[Met Performance] CID:70240
Le Prophète {59} Metropolitan Opera House: 12/2/1918.

(Review)


Metropolitan Opera House
December 2, 1918


LE PROPHÈTE {59}

Jean of Leyden..........Enrico Caruso
Berthe..................Claudia Muzio
Fidès...................Louise Homer
Zacharie................José Mardones
Jonas...................Rafaelo Díaz
Mathisen................Carl Schlegel
Count Oberthal..........Léon Rothier
Peasant.................Pietro Audisio
Anabaptist..............Paolo Ananian
Officer.................Albert Reiss
Citizen.................Mario Laurenti
Captain.................Pompilio Malatesta
Choirboy................Mary Mellish
Choirboy................Cecil Arden
Choirboy................Marie Tiffany
Choirboy................Veni Warwick
Dance...................Rosina Galli
Dance...................Giuseppe Bonfiglio

Conductor...............Artur Bodanzky

Review of Max Smith in the American

Meyerbeer's Opera 'Le Prophete' at Metropolitan

The Monday subscribers of the Metropolitan Opera Company had last night their first opportunity of hearing an opera under the direction of Artur Bodanzky. The opera was Meyerbeer's "Le Prophete," as carved down to fashionable dimensions by that most expert of operatic surgeons. Obesity is not a la mode in this day and generation, and it cannot be denied that in his original estate the Prophet was weighed down with a great deal of superfluous fat. It is regrettable, however, that in plying his nimble knife Doctor Bodanzky penetrated here and there into vital organs.

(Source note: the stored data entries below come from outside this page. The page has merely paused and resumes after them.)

Lemma map_range_lookup n v pa perm pm w :
  map_range n v pa perm pm !! w = if decide (v <= w < v + Z.of_nat n) then Some (mkpte (pa + (w - v) * PGSIZE) perm) else pm !! w.
Proof.
  revert v pa pm. induction n as [|n IH]; intros v pa pm; cbn [map_range]; [by rewrite decide_False by lia|].
  rewrite IH. destruct (decide (v + 1 <= w < v + 1 + Z.of_nat n)).
  - rewrite decide_True by lia. do 2 f_equal. lia.
  - destruct (decide (w = v)) as [-> |Hne].
    + rewrite lookup_insert_eq, decide_True by lia. do 2 f_equal. lia.
    + rewrite lookup_insert_ne by done. by rewrite decide_False by lia.
Qed.

Section map.

Context (kend : Z).

Abbreviation vm := (vm kend).

(** The page an entry maps can be added to an address space. *)
Definition fresh_page (s : kst) (pgdir : Z) (tabs pm : gmap Z Z) (free : list Z) (a : Z) : Prop :=
  page_ok kend a /\ has_page (pages s) a /\ a ∉ owned pgdir tabs pm /\ a ∉ free.

Lemma owned_grown D pgdir tabs free tabs' free' pm :
  grown D tabs free tabs' free' -> owned pgdir tabs' pm ++ free' ≡ₚ owned pgdir tabs pm ++ free.
Proof.
  intros [_ Hp _]. unfold owned. cbn [app]. apply perm_skip. rewrite <- !app_assoc.
  rewrite (Permutation_app_comm (upages pm) free'), (Permutation_app_comm (upages pm) free), !app_assoc. by rewrite Hp.
Qed.

Lemma has_page_touched X s s' a : touched X s s' -> a ∉ X -> has_page (pages s) a -> has_page (pages s') a.
Proof. intros [_ H] Ha (ws & Hp & Hl). exists ws. by rewrite H. Qed.

Lemma fresh_grown D s s' pgdir tabs pm free tabs' free' a :
  fresh_page s pgdir tabs pm free a -> grown D tabs free tabs' free' -> touched (pgdir :: tables tabs ++ free) s s' ->
  fresh_page s' pgdir tabs' pm free' a.
Proof.
  intros (H1 & H2 & H3 & H4) G T. assert (Hn : a ∉ owned pgdir tabs pm ++ free) by (by apply not_elem_of_app).
  rewrite <- (owned_grown _ _ _ _ _ _ pm G) in Hn. apply not_elem_of_app in Hn as [? ?]. split_and!; try done.
  eapply has_page_touched; [done| |done]. rewrite elem_of_cons, elem_of_app. rewrite elem_owned in H3. tauto.
Qed.

Lemma kva_mkpte pa perm : pa mod PGSIZE = 0 -> 0 <= pa < 2 ^ 32 -> 0 <= perm < PGSIZE -> kva (mkpte pa perm) = pa + KERNBASE.
Proof. intros H1 H2 H3. destruct (mkpte_ok pa perm H1 H2 H3) as (_ & _ & H & _). unfold kva. by rewrite H. Qed.

(** A new entry. *)
Lemma store_new s pgdir tabs pm free v t pa perm :
  vm s pgdir tabs pm free -> 0 <= v < NPAGES -> tabs !! (v / 1024) = Some t -> pm !! v = None ->
  pa mod PGSIZE = 0 -> 0 <= pa < 2 ^ 32 -> 0 <= perm < PGSIZE ->
  (v < UPAGES -> fresh_page s pgdir tabs pm free (pa + KERNBASE)) ->
  exists s', store_word (pte_ptr t (v * PGSIZE)) (mkpte pa perm) s = Ok (tt, s') /\
    vm s' pgdir tabs (<[v := mkpte pa perm]> pm) free /\ touched [t] s s'.
Proof.
  intros V Hv Ht Hnone Hpa Hr Hperm Hf. pose proof V as [Hk A Hsep]. destruct (mkpte_ok pa perm Hpa Hr Hperm) as (? & ? & ? & ?).
  pose proof (kva_mkpte pa perm Hpa Hr Hperm) as Hkva.
  pose proof (owned_insert pgdir tabs pm v (mkpte pa perm) Hnone) as Ho. rewrite Hkva in Ho.
  apply (store_pte kend s pgdir tabs pm (<[v := mkpte pa perm]> pm)); try done.
  - intros v' Hne. by rewrite lookup_insert_ne.
  - by rewrite lookup_insert_eq.
  - intros e He. rewrite lookup_insert_eq in He. simplify_eq. split_and!; try done. intros Hlt. destruct (Hf Hlt) as (? & ? & _). by rewrite Hkva.
  - rewrite Ho. destruct (decide (v < UPAGES)) as [Hlt|_]; simpl; [|exact (as_nodup _ _ _ _ _ A)]. apply NoDup_cons. split; [by apply Hf|].
    exact (as_nodup _ _ _ _ _ A).
  - intros a Ha. rewrite Ho in Ha. destruct (decide (v < UPAGES)) as [Hlt|_]; simpl in Ha; [|by apply Hsep].
    apply elem_of_cons in Ha as [-> |Ha]; [by apply Hf|by apply Hsep].
Qed.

Excellent wielders of the baton are rare in these days, far rarer, even, than good singers. That is why Artur Bodanzky was the "star" of last night's performance, in spite of the fact that the cast included two such luminaries as Enrico Caruso and Louise Homer. Say what you may, it is extremely important that one of real municipal authority should stand at the helm for without the sure hand of a leader capable of preserving law and order in the musical family the efforts of individual members go largely to waste.

It is true that many opera-goers underestimate the importance of the man at the baton. That is the result, however, of their inability to diagnose correctly the source of their own pleasure or pain. The average amateur knows full well whether a performance is good, bad or indifferent. But he often fails to discern the fundamental cause for the merits or shortcomings. He will realize that this or that performance was more effective, or less effective, today than on some other occasion. Yet it may never occur to him that the individual artist was not responsible . He may never think of ascribing the improvement or deterioration to the man on the conductor's stand who has it in his power to make or mar the singers on the stage.

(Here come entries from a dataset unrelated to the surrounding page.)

Lemma close_end_pipe (ps : gmap Z pipe) p w q q' l (gone : bool) :
  ps !! p = Some q -> pipeclose w q = (q', l, gone) ->
  forall p' w', (exists r, (if gone then delete p ps else <[p := q']> ps) !! p' = Some r /\ end_open r w') <->
    (exists r, ps !! p' = Some r /\ end_open r w') /\ (p', w') <> (p, w).
Proof.
  intros Hq Hc p' w'. assert (Hopen : end_open q' w' <-> end_open q w' /\ w' <> w).
  { unfold pipeclose in Hc. destruct w; simplify_eq; unfold end_open; destruct w'; simpl; split; try (intros [? ?]); try done; split; try done; lia. }
  assert (Hgone : gone = true -> ~ end_open q' w').
  { unfold pipeclose in Hc. destruct w; simplify_eq; unfold end_open; destruct w'; simpl; lia. }
  destruct (decide (p' = p)) as [->|Hne].
  - assert (Hr : (exists r, (if gone then delete p ps else <[p := q']> ps) !! p = Some r /\ end_open r w') <-> gone = false /\ end_open q' w').
    { destruct gone; [rewrite lookup_delete_eq|rewrite lookup_insert_eq]; (split; [intros (r & ? & ?)|intros [? ?]]); simplify_eq; eauto. }
    rewrite Hr, Hopen. split.
    + intros (_ & ? & ?). split; [eauto|congruence].
    + intros [(r & Hr' & He) Hw]. simplify_eq. assert (w' <> w) by congruence. split_and!; [|done..]. destruct gone; [|done]. tauto.
  - destruct gone; [rewrite lookup_delete_ne by done|rewrite lookup_insert_ne by done]; (split; [intros H; split; [done|congruence]|by intros [? _]]).
Qed.

Lemma pipes_ok_close ft ps f x x' p w q q' l (gone : bool) :
  ft !! f = Some x -> is_end x p w -> f_ref x' = 0 -> ps !! p = Some q -> pipeclose w q = (q', l, gone) -> pipes_ok ft ps ->
  pipes_ok (<[f := x']> ft) (if gone then delete p ps else <[p := q']> ps).
Proof.
  intros Hf He Hx' Hq Hc Hok. split.
  - intros g h y z p' w' Hg Hh Hy Hz.
    apply list_lookup_insert_Some in Hg as [(<- & <- & _)|[_ Hg]]; [destruct Hy; lia|].
    apply list_lookup_insert_Some in Hh as [(<- & <- & _)|[_ Hh]]; [destruct Hz; lia|]. by eapply (po_one _ _ Hok).
  - intros p' w'. rewrite (close_end_file ft ps f x x' p w), (close_end_pipe ps p w q q' l gone), (po_open _ _ Hok); done.
  - intros p' r Hr. destruct gone; [apply lookup_delete_Some in Hr as [_ Hr]; by apply (po_live _ _ Hok p')|].
    apply lookup_insert_Some in Hr as [[<- <-]|[_ Hr]]; [|by apply (po_live _ _ Hok p')].
    unfold pipeclose in Hc. destruct w; simplify_eq; [exists false|exists true]; unfold end_open; simpl in *; lia.
Qed.

Section ops.

Context (me kend : Z) (devsw : Z -> devops) (junk : list Z).

Lemma pipeclose_inv p w s r s' :
  pipeclose_ kend p w s = Ok (r, s') ->
  exists q q' l gone, pipes s !! p = Some q /\ pipeclose w q = (q', l, gone) /\ ofile s' = ofile s /\ ftab s' = ftab s /\
    pipes s' = (if gone : bool then delete p (pipes s) else <[p := q']> (pipes s)).
Proof.
  unfold pipeclose_. intros H. apply bind_inv in H as (q & s1 & Hq & H). unfold get_pipe in Hq.
  destruct (pipes s !! p) as [q0|] eqn:Ep; [|done]. injection Hq as -> <-. exists q.
  destruct (pipeclose w q) as [[q' l] gone] eqn:Ec. exists q', l, gone. apply bind_inv in H as ([] & s2 & [= <-] & H).
  destruct gone.
  - apply bind_inv in H as ([] & s3 & [= <-] & H). apply keeps_on_mem in H as (-> & -> & ->). done.
  - injection H as _ <-. done.
Qed.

There was some exceptionally fine singing in the last night's presentation - singing of the sort that one hears only at intervals in the Metropolitan. In fact, both Enrico Caruso and Louise Homer, as Jean and Fides, respectively, surpassed their previous achievements in the same opera. The big tenor was in remarkably good form, and his distinguished contralto associate surprised many of her most ardent admirers with the dramatic potency and sheer brilliancy of her vocal achievements. It was encouraging to note, too, a decided improve- ment in Claudia Muzio, who impersonated Bertha. Nor should José Mardones and Carl Schlegel be overlooked. Both lived up to the best traditions in the roles of Zacharia and Malthusen.

But, when all is said, what would these artists have accomplished without the support of Bodanzky's compelling, yet flexible, leadership?

Some unexpected fun in the skating ballet provoked considerable mirth. Accidents will happen in the best regulated companies.